## TASK PROMPT
Which lines of the records contain "with"? Collect every one of them.

## INPUT
(* ===== verification/XrtFa.v ===== *)
(** The fast adapter descriptor: with argument sizes that are multiples of a
    word, [amend_fa_args] lays the descriptor entries out one after the other,
    inputs first, and the register map is exactly the descriptor; setting an
    argument then writes its entry and no other. *)

From Stdlib Require Import Sorting.Permutation.
From S2P Require Import Prelude Bytes CppStd XclbinXml XrtKernel XrtRun XrtPacket XrtInvariant XrtPreserve XrtStart.

(** * Pairwise relations *)

Fixpoint pairwise {A} (R : A -> A -> Prop) (l : list A) : Prop :=
  match l with [] => True | x :: l' => Forall (R x) l' /\ pairwise R l' end.

Lemma pairwise_perm {A} (R : A -> A -> Prop) l l' :
  (forall x y, R x y -> R y x) -> l ≡ₚ l' -> pairwise R l -> pairwise R l'.
Proof.
  intros Hsym. induction 1 as [|x l l' Hp IH|x y l|l1 l2 l3 _ IH1 _ IH2]; cbn; [done|..].
  - intros [Hf Hl]. split; [by rewrite <- Hp|auto].
  - intros [Hf [Hg Hl]]. inversion Hf as [|? ? Hyx Hf']; subst. split; [constructor; auto|by split].
  - auto.
Qed.

Lemma pairwise_lookup {A} (R : A -> A -> Prop) l i j x y :
  (forall x y, R x y -> R y x) -> pairwise R l -> l !! i = Some x -> l !! j = Some y -> i <> j -> R x y.
Proof.
  intros Hsym. revert i j. induction l as [|z l IH]; intros i j Hl Hi Hj Hne; [done|].
  destruct Hl as [Hf Hl]. destruct i as [|i], j as [|j]; cbn in Hi, Hj; [done|..].
  - injection Hi as <-. by eapply (Forall_lookup_1 _ _ _ _ Hf).
  - injection Hj as <-. apply Hsym. by eapply (Forall_lookup_1 _ _ _ _ Hf).
  - eapply IH; [done..|congruence].
Qed.

(** * Layout *)

Definition entry_size (a : kernel_argument) : Z := size a + sizeof_fa_desc_entry.
Fixpoint entries_size (l : list kernel_argument) : Z :=
  match l with [] => 0 | a :: l' => entry_size a + entries_size l' end.

(** Consecutive entries from [o] on. *)
Fixpoint place (o : Z) (l : list kernel_argument) : list kernel_argument :=
  match l with
  | [] => []
  | a :: l' => set_fa_desc_offset o a :: place (o + entry_size a) l'
  end.

Definition apart_entries (a b : kernel_argument) : Prop :=
  fa_desc_offset a + entry_size a <= fa_desc_offset b \/ fa_desc_offset b + entry_size b <= fa_desc_offset a.

Definition whole_words (a : kernel_argument) : Prop := 0 <= size a /\ size a mod 4 = 0.

Lemma entries_size_app l l' : entries_size (l ++ l') = entries_size l + entries_size l'.
Proof. induction l as [|a l IH]; cbn [app entries_size]; [done|]. rewrite IH. lia. Qed.

Lemma entries_size_nonneg l : Forall whole_words l -> 0 <= entries_size l.
Proof.
  induction 1 as [|a l [Ha _] _ IH]; cbn [entries_size]; [done|].
  unfold entry_size, sizeof_fa_desc_entry in *. lia.
Qed.

Lemma place_app o l l' : place o (l ++ l') = place o l ++ place (o + entries_size l) l'.
Proof.
  revert o. induction l as [|a l IH]; intros o; cbn [app place entries_size].
  - by replace (o + 0) with o by lia.
  - by rewrite IH, Z.add_assoc.
Qed.

Ltac chosen := cbn; first [exact I | intros []].

(** One pass places the selected arguments and leaves the others. *)
Lemma fa_pass_place (sel : kernel_argument -> bool) o l l' n b o' :
  (forall o a, sel (set_fa_desc_offset o a) = sel a) ->
  0 <= o -> o + entries_size (filter sel l) < 2 ^ 64 -> Forall whole_words l ->
  fa_pass sel o l = (l', n, b, o') ->
  filter sel l' = place o (filter sel l) /\
  filter (fun a => negb (sel a)) l' = filter (fun a => negb (sel a)) l /\
  o' = o + entries_size (filter sel l) /\ l' ≡ₚ filter sel l' ++ filter (fun a => negb (sel a)) l'.
Proof.
  intros Hsel. revert o l' n b o'.
  induction l as [|a l IH]; intros o l' n b o' Ho Hs Hw Hp; cbn [fa_pass] in Hp.
  { injection Hp as <- <- <- <-. cbn. split_and!; [done..|lia|done]. }
  inversion Hw as [|? ? [Ha Ha4] Hw']; subst.
  assert (Forall whole_words (filter (fun a => sel a) l)) as Hwf.
  { apply Forall_forall. intros x Hx. apply list_elem_of_filter in Hx as [_ Hx].
    by apply (proj1 (Forall_forall _ _) Hw'). }
  pose proof (entries_size_nonneg _ Hwf). destruct (sel a) eqn:Hsa.
  - rewrite filter_cons_True in Hs |- * by (rewrite Hsa; chosen).
    cbn [entries_size place] in *.
    unfold entry_size in Hs. rewrite u64_small in Hp by (unfold sizeof_fa_desc_entry in *; lia).
    destruct (fa_pass sel _ l) as [[[r n1] b1] o1] eqn:Hr. injection Hp as <- <- <- <-.
    destruct (fun A B => IH _ _ _ _ _ A B Hw' Hr) as (H1 & H2 & H3 & H4);
      [unfold sizeof_fa_desc_entry in *; lia..|].
    rewrite (filter_cons_True _ (set_fa_desc_offset o a)) by (rewrite Hsel, Hsa; chosen).
    rewrite (filter_cons_False (fun a => negb (sel a))) by (rewrite Hsel, Hsa; chosen).
    rewrite (filter_cons_False (fun a => negb (sel a))) by (rewrite Hsa; chosen).
    split_and!; [by rewrite H1|done|unfold entry_size; lia|]. cbn. by rewrite <- H4.
  - rewrite filter_cons_False in Hs |- * by (rewrite Hsa; chosen).
    destruct (fa_pass sel o l) as [[[r n1] b1] o1] eqn:Hr. injection Hp as <- <- <- <-.
    destruct (IH _ _ _ _ _ Ho Hs Hw' Hr) as (H1 & H2 & H3 & H4).
    rewrite (filter_cons_False (fun a => sel a)) by (rewrite Hsa; chosen).
    rewrite !(filter_cons_True (fun a => negb (sel a))) by (rewrite Hsa; chosen).
    split_and!; [done|by rewrite H2|done|]. rewrite <- Permutation_middle. by rewrite <- H4.
Qed.

Lemma place_offsets o l a :
  Forall whole_words l -> a ∈ place o l ->
  o <= fa_desc_offset a /\ fa_desc_offset a + entry_size a <= o + entries_size l /\
  (o mod 4 = 0 -> fa_desc_offset a mod 4 = 0) /\ whole_words a.
Proof.
  intros Hw. revert o. induction Hw as [|b l [Hb Hb4] Hw IH]; intros o Ha; cbn [place] in Ha; [set_solver|].
  pose proof (entries_size_nonneg l Hw). cbn [entries_size].
  unfold entry_size, sizeof_fa_desc_entry in *. apply elem_of_cons in Ha as [->|Ha].
  - cbn. unfold whole_words. cbn. lia.
  - destruct (IH _ Ha) as (H1 & H2 & H3 & H4). split_and!; [lia|lia| |done..].
    intros Ho. apply H3. clear -Ho Hb4. Z.div_mod_to_equations. lia.
Qed.

Lemma place_apart o l : Forall whole_words l -> pairwise apart_entries (place o l).
Proof.
  intros Hw. revert o. induction Hw as [|a l Ha Hw IH]; intros o; cbn; [done|]. split; [|apply IH].
  apply Forall_forall. intros b Hb. left. cbn. by apply place_offsets in Hb as (H & _).
Qed.

(** The arguments of a fast adapter kernel after [amend_fa_args]. *)
Definition fa_layout (k : kernel) : Prop :=
  payload_bytes k <= allocation_size - (4 + 4 * num_cumasks k) /\ pairwise apart_entries (k_args k) /\
  Forall (fun a => whole_words a /\ 0 <= fa_desc_offset a /\ fa_desc_offset a mod 4 = 0 /\
    sizeof_fa_descriptor + fa_desc_offset a + entry_size a <= payload_bytes k) (k_args k).

Lemma amend_fa_args_layout k k' :
  Forall whole_words (k_args k) -> sizeof_fa_descriptor + entries_size (k_args k) < 2 ^ 64 ->
  amend_fa_args k = Ok tt k' -> kernel_ok k' -> fits k' -> fa_layout k'.
Proof.
  intros Hw Hs Hrun Hok Hfit. unfold amend_fa_args, bind, gets, id in Hrun.
  destruct (length (k_args k) =? 0)%nat eqn:Hz; [done|]. apply Nat.eqb_neq in Hz.
  set (args := take (length (k_args k) - 1) (k_args k)) in *.
  assert (Forall whole_words args) as Hwa by by apply Forall_take.
  assert (entries_size args <= entries_size (k_args k)) as Hle.
  { pose proof (take_drop (length (k_args k) - 1) (k_args k)) as Htd. fold args in Htd.
    pose proof (entries_size_app args (drop (length (k_args k) - 1) (k_args k))) as Happ.
    pose proof (entries_size_nonneg (drop (length (k_args k) - 1) (k_args k)) ltac:(by apply Forall_drop)).
    rewrite Htd in Happ. lia. }
  destruct (fa_pass is_input 0 args) as [[[a1 ni] bi] o1] eqn:P1.
  destruct (fa_pass is_output o1 a1) as [[[a2 no] bo] o2] eqn:P2.
  unfold modify in Hrun. injection Hrun as <-.
  assert (forall f : kernel_argument -> bool, Forall whole_words (filter f args)) as Hwf.
  { intros f. apply Forall_forall. intros x Hx. apply list_elem_of_filter in Hx as [_ Hx].
    by apply (proj1 (Forall_forall _ _) Hwa). }
  assert (entries_size (filter is_input args) + entries_size (filter is_output args) = entries_size args) as Hsum.
  { clear. induction args as [|a l IH]; [done|]. destruct (dir_output a) eqn:Hd.
    - rewrite (filter_cons_False is_input), (filter_cons_True is_output) by (unfold is_input, is_output; rewrite Hd; chosen).
      cbn [entries_size]. lia.
    - rewrite (filter_cons_True is_input), (filter_cons_False is_output) by (unfold is_input, is_output; rewrite Hd; chosen).
      cbn [entries_size]. lia. }
  pose proof (entries_size_nonneg _ (Hwf is_input)). pose proof (entries_size_nonneg _ (Hwf is_output)).
  unfold sizeof_fa_descriptor in *.
  destruct (fa_pass_place is_input 0 args a1 ni bi o1) as (F1 & N1 & -> & E1); [done|lia..|done|done|].
  assert (Forall whole_words a1) as Hw1.
  { apply Forall_forall. intros x. rewrite E1, elem_of_app, F1, N1. intros [Hx|Hx].
    - by eapply place_offsets in Hx as (_ & _ & _ & ?).
    - apply list_elem_of_filter in Hx as [_ Hx]. by apply (proj1 (Forall_forall _ _) Hwa). }
  assert (filter is_output a1 = filter is_output args) as Ho1.
  { rewrite <- (list_filter_iff (fun a => negb (is_input a)) is_output a1), N1.
    - apply list_filter_iff. intros a. unfold is_input. by rewrite negb_involutive.
    - intros a. unfold is_input. by rewrite negb_involutive. }
  rewrite Z.add_0_l in P2.
  destruct (fa_pass_place is_output (entries_size (filter is_input args)) a1 a2 no bo o2)
    as (F2 & N2 & -> & E2); [done|lia|rewrite Ho1; lia|done|done|].
  rewrite Ho1 in *.
  assert (a2 ≡ₚ place 0 (filter is_input args ++ filter is_output args)) as Hperm.
  { rewrite place_app, E2, Permutation_app_comm, F2. f_equiv; [by rewrite N2, <- F1|by rewrite Z.add_0_l]. }
  rewrite Z.add_assoc in *. rewrite u64_small in * by lia.
  assert (Forall whole_words (filter is_input args ++ filter is_output args)) as Hwio by by apply Forall_app.
  assert (entries_size args mod 4 = 0) as H4.
  { clear -Hwa. induction Hwa as [|a l [_ Ha] _ IH]; cbn [entries_size]; [done|].
    unfold entry_size, sizeof_fa_desc_entry. Z.div_mod_to_equations. lia. }
  set (k' := set_fa _ _ _ _ _ _ _) in *.
  assert (payload_bytes k' = 20 + entries_size args) as Hpay.
  { unfold payload_bytes. change (k_regmap_size k') with ((20 + entries_size (filter is_input args) + entries_size (filter is_output args)) / 4).
    replace (20 + entries_size (filter is_input args) + entries_size (filter is_output args))
      with (20 + entries_size args) by lia.
    destruct (Z.eqb_spec ((20 + entries_size args) / 4) 0); Z.div_mod_to_equations; lia. }
  split; [by apply payload_bytes_range|]. split.
  - eapply pairwise_perm; [|symmetry; exact Hperm|by apply place_apart]. unfold apart_entries. tauto.
  - change (k_args k') with a2. apply Forall_forall. intros a Ha. rewrite Hperm in Ha.
    destruct (place_offsets _ _ _ Hwio Ha) as (O1 & O2 & O3 & O4). rewrite entries_size_app in O2.
    rewrite Hpay. split_and!; [done|lia|by apply O3|unfold sizeof_fa_descriptor; lia].
Qed.

(** * Setting an argument *)

(** The entry of an argument in the execution buffer, and the value in it. *)
Definition entry_pos (r : run) (a : kernel_argument) : nat :=
  Z.to_nat (data_byte r + sizeof_fa_descriptor + fa_desc_offset a).
Definition fa_value (r : run) (a : kernel_argument) : list Z :=
  bytes_at (buf r) (entry_pos r a + 8) (Z.to_nat (size a)).

Lemma fa_offset_words a : fa_desc_offset a mod 4 = 0 -> fa_offset a = fa_desc_offset a.
Proof. intros H. unfold fa_offset. Z.div_mod_to_equations. lia. Qed.

Section entries.
Context (r : run) (a : kernel_argument).
Hypothesis r_ok : run_ok r.
Hypothesis fa : setter_of (r_kernel r) = Some FA.
Hypothesis layout : fa_layout (r_kernel r).
Hypothesis a_arg : a ∈ k_args (r_kernel r).

Lemma entry_facts :
  whole_words a /\ fa_offset a = fa_desc_offset a /\ 0 <= fa_desc_offset a /\
  fa_outside (payload_bytes (r_kernel r)) a = false /\
  data_byte r + sizeof_fa_descriptor + fa_desc_offset a + entry_size a <= Z.of_nat (length (buf r)) /\
  0 <= data_byte r.
Proof.
  destruct layout as (Hp & _ & Hl). apply (proj1 (Forall_forall _ _) Hl) in a_arg as (Hw & H0 & H4 & He).
  pose proof (data_byte_eq r r_ok) as Hd. pose proof (ko_masks _ (ro_kernel r r_ok)).
  destruct (run_room r r_ok) as [-> _]. pose proof (fa_offset_words a H4) as Hf. pose proof Hw as [Hs _].
  unfold entry_size, sizeof_fa_desc_entry, sizeof_fa_descriptor, allocation_size in *.
  split_and!; try done; try lia. unfold fa_outside. rewrite Hf.
  unfold sizeof_fa_descriptor, sizeof_fa_desc_entry. rewrite !u64_small by lia. lia.
Qed.

Lemma fa_get :
  exists r', run_get_arg_value a r = Ok (fa_value r a) r' /\ run_ok r' /\ r_cmd r' = r_cmd r.
Proof.
  destruct entry_facts as ([Hs _] & Hf & H0 & Ho & He & Hd0).
  destruct (get_arg_setter_ok r r_ok) as (kind & r1 & Hkind & Hrun & H1' & S1 & C1 & D1).
  assert (kind = FA) as -> by congruence.
  assert (data_byte r1 = data_byte r) as Hd1 by (unfold data_byte; by rewrite D1).
  exists (set_cmd (r_cmd r1) r1). split; [|split; [by apply run_ok_command|done]].
  unfold run_get_arg_value, bind. rewrite Hrun. unfold gets, id. cbn [fst snd setter_get].
  unfold on_packet, on_command, in_execbuf, fa_get_arg_value. rewrite Ho, C1, Hd1, Hf. fold (buf r).
  unfold entry_size, sizeof_fa_desc_entry, sizeof_fa_descriptor in *.
  rewrite view_ok by lia. unfold fa_value, entry_pos, sizeof_fa_descriptor.
  replace (Z.to_nat (data_byte r + 20 + fa_desc_offset a + 8))
    with (Z.to_nat (data_byte r + 20 + fa_desc_offset a) + 8)%nat by lia.
  f_equal. unfold buf. f_equal. by destruct (r_cmd r).
Qed.

Lemma fa_set v :
  bytes v -> Z.of_nat (length v) = size a ->
  exists r', run_set_arg_value a v r = Ok tt r' /\ run_ok r' /\ same_cus r r' /\
    data_byte r' = data_byte r /\
    buf r' = put_bytes (entry_pos r a) (le_bytes 4 (offset a) ++ le_bytes 4 (size a) ++ v) (buf r).
Proof.
  intros Hv Hl. destruct entry_facts as ([Hs _] & Hf & H0 & Ho & He & Hd0).
  pose proof (run_set_arg_value_ok r a v r_ok (run_arg_ok r a r_ok a_arg) Hv) as Hw.
  destruct (get_arg_setter_ok r r_ok) as (kind & r1 & Hkind & Hrun & H1' & S1 & C1 & D1).
  assert (kind = FA) as -> by congruence.
  assert (data_byte r1 = data_byte r) as Hd1 by (unfold data_byte; by rewrite D1).
  assert (fa_set_arg_value (data_byte r) (payload_bytes (r_kernel r)) a v (buf r) =
    Ok tt (put_bytes (entry_pos r a) (le_bytes 4 (offset a) ++ le_bytes 4 (size a) ++ v) (buf r))) as Hset.
  { unfold fa_set_arg_value, entry_size, entry_pos, sizeof_fa_desc_entry, sizeof_fa_descriptor in *.
    rewrite Ho, Hf. rewrite Z.min_l, take_ge by lia. unfold bind.
    rewrite copy_n_ok by (rewrite ?length_le_bytes; lia).
    rewrite copy_n_ok by (rewrite ?length_put_bytes, ?length_le_bytes; lia).
    rewrite copy_n_ok by (rewrite ?length_put_bytes, ?length_le_bytes; lia).
    rewrite !put_bytes_app by (rewrite ?length_app, ?length_put_bytes, ?length_le_bytes; lia).
    rewrite !length_le_bytes. do 2 f_equal; [lia|]. f_equal. lia. }
  unfold run_set_arg_value, bind in *. unfold wp in Hw. rewrite Hrun in Hw |- *. unfold gets, id in *.
  cbn [fst snd setter_set] in *. unfold on_packet, on_command, in_execbuf in *.
  replace (execbuf (r_cmd r1)) with (buf r) in Hw |- * by (unfold buf; by rewrite C1).
  rewrite Hd1, Hset in Hw |- *. eexists. split; [done|]. destruct Hw as [Hok Hsm]. done.
Qed.
End entries.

## EXERCISE SOLUTION
(** The fast adapter descriptor: with argument sizes that are multiples of a
  match l with [] => True | x :: l' => Forall (R x) l' /\ pairwise R l' end.
  match l with [] => 0 | a :: l' => entry_size a + entries_size l' end.
  match l with
  - by replace (o + 0) with o by lia.
  { unfold payload_bytes. change (k_regmap_size k') with ((20 + entries_size (filter is_input args) + entries_size (filter is_output args)) / 4).
      with (20 + entries_size args) by lia.
  - change (k_args k') with a2. apply Forall_forall. intros a Ha. rewrite Hperm in Ha.
    with (Z.to_nat (data_byte r + 20 + fa_desc_offset a) + 8)%nat by lia.
  replace (execbuf (r_cmd r1)) with (buf r) in Hw |- * by (unfold buf; by rewrite C1).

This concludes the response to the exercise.